Ralliant (RAL) has seen mixed short term trading, with the share price down about 1.6% over the past day and 1.4% over the past week, but up over the past month and past 3 months.
See our latest analysis for Ralliant.
With the share price now at $52.97, Ralliant’s 90 day share price return of 19.63% versus a 3.42% year to date share price return suggests momentum has been building recently. This can reflect shifting expectations for the company’s growth or risk profile.
If Ralliant’s move has you looking around the sector, this could be a good moment to scan high growth tech and AI stocks for other tech names showing interesting price trends and fundamentals.
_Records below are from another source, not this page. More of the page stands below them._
(** With a repeated token the direction matters: "Pepsi Pepsi" against
    "Pepsi" has token score 2, "Pepsi" against "Pepsi Pepsi" has 1. *)
Example repeated_token_breaks_symmetry :
  same (scoreNameTokens (tokenize "pepsi pepsi") (tokenize "pepsi")) (Finite 2) /\
  same (scoreNameTokens (tokenize "pepsi") (tokenize "pepsi pepsi")) (Finite 1).
Proof.
  vm_compute. repeat split.
Qed.

(** ** A entities are matched one by one *)

Lemma mem_app (x : string) (l l' : list string) :
  mem x (l ++ l') = mem x l || mem x l'.
Proof. unfold mem. apply existsb_app. Qed.

(** X23: The A entities are matched independently of one another: the
    records and [unmatchedA] of [matchProducts] on a concatenation of two A
    lists are the concatenations of those on each list, and [unmatchedB]
    holds the B entities whose identifier neither run claims. *)
Theorem A_entities_are_matched_independently
  (productsA productsA' productsB : list NormalizedProduct)
  (options : Partial.MatchOptions) (result : MatchResult) :
  matchProducts (productsA ++ productsA') productsB options = Return result ->
  exists first second,
    matchProducts productsA productsB options = Return first /\
    matchProducts productsA' productsB options = Return second /\
    matches result = matches first ++ matches second /\
    unmatchedA result = unmatchedA first ++ unmatchedA second /\
    unmatchedB result
    = map summarizeProduct
        (filter
           (fun b => negb (mem (sourceId b) (map matchedBId (matches first)))
                     && negb (mem (sourceId b) (map matchedBId (matches second))))
           productsB).
Proof.
  intro H.
  destruct (matchProducts_returns _ _ _ _ H) as [Hvalid _].
  destruct (matchProducts_accepts productsA productsB options Hvalid)
    as [first Hfirst].
  destruct (matchProducts_accepts productsA' productsB options Hvalid)
    as [second Hsecond].
  exists first, second.
  split; [exact Hfirst|]. split; [exact Hsecond|].
  assert (HM : matches result = matches first ++ matches second).
  { rewrite (matches_of_result _ _ _ _ H), (matches_of_result _ _ _ _ Hfirst),
      (matches_of_result _ _ _ _ Hsecond).
    apply flat_map_app. }
  split; [exact HM|]. split.
  - rewrite (unmatchedA_of_result _ _ _ _ H), (unmatchedA_of_result _ _ _ _ Hfirst),
      (unmatchedA_of_result _ _ _ _ Hsecond).
    now rewrite filter_app, map_app.
  - rewrite (claimed_ids_of_result _ _ _ _ H), HM. f_equal.
    apply filter_ext. intro b. now rewrite map_app, mem_app, negb_orb.
Qed.

Lemma A_entities_are_matched_independently_witness :
  exists result first second,
    matchProducts ([cocaCola; dasani] ++ [cokeCan]) [coke; aquafina] defaults
    = Return result /\
    matchProducts [cocaCola; dasani] [coke; aquafina] defaults = Return first /\
    matchProducts [cokeCan] [coke; aquafina] defaults = Return second /\
    matches result = matches first ++ matches second.
Proof.
  assert (Hrun : exists result,
            matchProducts ([cocaCola; dasani] ++ [cokeCan]) [coke; aquafina] defaults
            = Return result) by (eexists; vm_compute; reflexivity).
  destruct Hrun as [result Hrun]. exists result.
  destruct (A_entities_are_matched_independently _ _ _ _ _ Hrun)
    as (first & second & H1 & H2 & HM & _).
  exists first, second. auto.
Defined.

(** ** More candidates *)

Lemma ltb_raised (c c' r : number) :
  (c <? r) = false -> (c <=? c') = true -> (c' <? r) = false.
Proof. destruct c as [|[]|x], c' as [|[]|y], r as [|[]|z]; by_cases. Qed.

(** Where every confidence is a number, an entity that has a candidate at
    or above the review threshold among some B entities has one among any
    larger collection of B entities. *)
Lemma belowReview_more_candidates (resolved : MatchOptions) (a : NormalizedProduct)
  (productsB productsB' : list NormalizedProduct) :
  (forall b, In b productsB' -> isNaN (pairConfidence a b) = false) ->
  incl productsB productsB' ->
  belowReview resolved (scan resolved a productsB') = true ->
  belowReview resolved (scan resolved a productsB) = true.
Proof.
  intros Hnum Hincl Hbelow.
  assert (Hnum0 : forall b, In b productsB -> isNaN (pairConfidence a b) = false)
    by (intros b Hb; apply Hnum, Hincl, Hb).
  pose proof (scan_firstMaximum resolved a productsB Hnum0) as F.
  pose proof (scan_firstMaximum resolved a productsB' Hnum) as F'.
  destruct (scan resolved a productsB) as [k|]; [|reflexivity].
  cbn [firstMaximum] in F. destruct F as (Econf & Hkept & before & after & E & _).
  assert (Hk : In (Best.product k) productsB').
  { apply Hincl. rewrite E. apply in_or_app. right. now left. }
  unfold belowReview in *.
  destruct (Best.confidence k <? reviewThreshold resolved) eqn:Ek; [reflexivity|].
  exfalso.
  destruct (scan resolved a productsB') as [k'|]; cbn [firstMaximum] in F'.
  - destruct F' as (Econf' & _ & before' & after' & E' & Hbefore & Hafter).
    assert (Hle : (Best.confidence k <=? Best.confidence k') = true).
    { rewrite Econf. rewrite E' in Hk.
      apply in_app_or in Hk as [Hk|[Hk|Hk]].
      - now apply ltb_leb, Hbefore.
      - rewrite <- Hk, <- Econf'.
        assert (Hn : isNaN (Best.confidence k') = false).
        { rewrite Econf'. apply Hnum. rewrite E'. apply in_or_app. right. now left. }
        destruct (Best.confidence k') as [|[]|q]; try discriminate; try reflexivity.
        simpl. apply Qle_bool_iff. lra.
      - now apply Hafter. }
    rewrite (ltb_raised _ _ _ Ek Hle) in Hbelow. discriminate.
  - specialize (F' _ Hk). rewrite <- Econf in F'. congruence.
Qed.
With Ralliant trading at $52.97, a value score of 2, a small 8.29% gap to the average analyst price target, and an intrinsic value estimate that is 4.84% above the market, you have to ask: is there still a buying opportunity here, or is the market already pricing in future growth?
On a P/E of 25.5x at a share price of $52.97, Ralliant sits slightly below both its Electronic industry average and its closest peer group, even though our estimate of future cash flow value is $50.52. That mix of signals gives you a valuation that is not clearly stretched, but not obviously cheap either.
The P/E ratio compares the current share price to earnings per share and is a quick way to see how much investors are paying for each dollar of profit. For a company like Ralliant that supplies test and measurement instruments, sensors, and safety systems to industrial and electronics end markets, earnings based measures are often a common reference point because profit quality matters alongside growth expectations.
Here, Ralliant screens as good value versus the US Electronic industry. Its 25.5x P/E sits below the 26.6x industry average and well below a 47.6x peer average. At the same time, the P/E is above an estimated fair P/E of 23.2x. This suggests the market has pushed the multiple a bit higher than the level our fair ratio work points to as a potential anchor over time.
Explore the SWS fair ratio for Ralliant
Result: Price-to-Earnings of 25.5x (ABOUT RIGHT)
However, you still have to weigh risks such as exposure to cyclical industrial and electronics demand, as well as potential pressure on margins if end markets or large customers pull back.
Find out about the key risks to this Ralliant narrative.
The P/E story suggests Ralliant is roughly fairly priced, but our DCF model points in a different direction. At $52.97, the shares sit above an estimated future cash flow value of $50.52, which signals a degree of downside risk if cash generation does not meet expectations.
Look into how the SWS DCF model arrives at its fair value.
Simply Wall St performs a discounted cash flow (DCF) on every stock in the world every day (check out Ralliant for example). We show the entire calculation in full. You can track the result in your watchlist or portfolio and be alerted when this changes, or use our stock screener to discover 877 undervalued stocks based on their cash flows. If you save a screener we even alert you when new companies match - so you never miss a potential opportunity.
If you look at the numbers and reach a different conclusion, or just prefer to test your own assumptions, you can build a complete view in minutes with Do it your way.
A great starting point for your Ralliant research is our analysis highlighting 2 key rewards and 1 important warning sign that could impact your investment decision.
If Ralliant has your attention, do not stop here. Use the Simply Wall St Screener to uncover more ideas that fit your style before others spot them.
This article by Simply Wall St is general in nature. We provide commentary based on historical data and analyst forecasts only using an unbiased methodology and our articles are not intended to be financial advice. It does not constitute a recommendation to buy or sell any stock, and does not take account of your objectives, or your financial situation. We aim to bring you long-term focused analysis driven by fundamental data. Note that our analysis may not factor in the latest price-sensitive company announcements or qualitative material. Simply Wall St has no position in any stocks mentioned.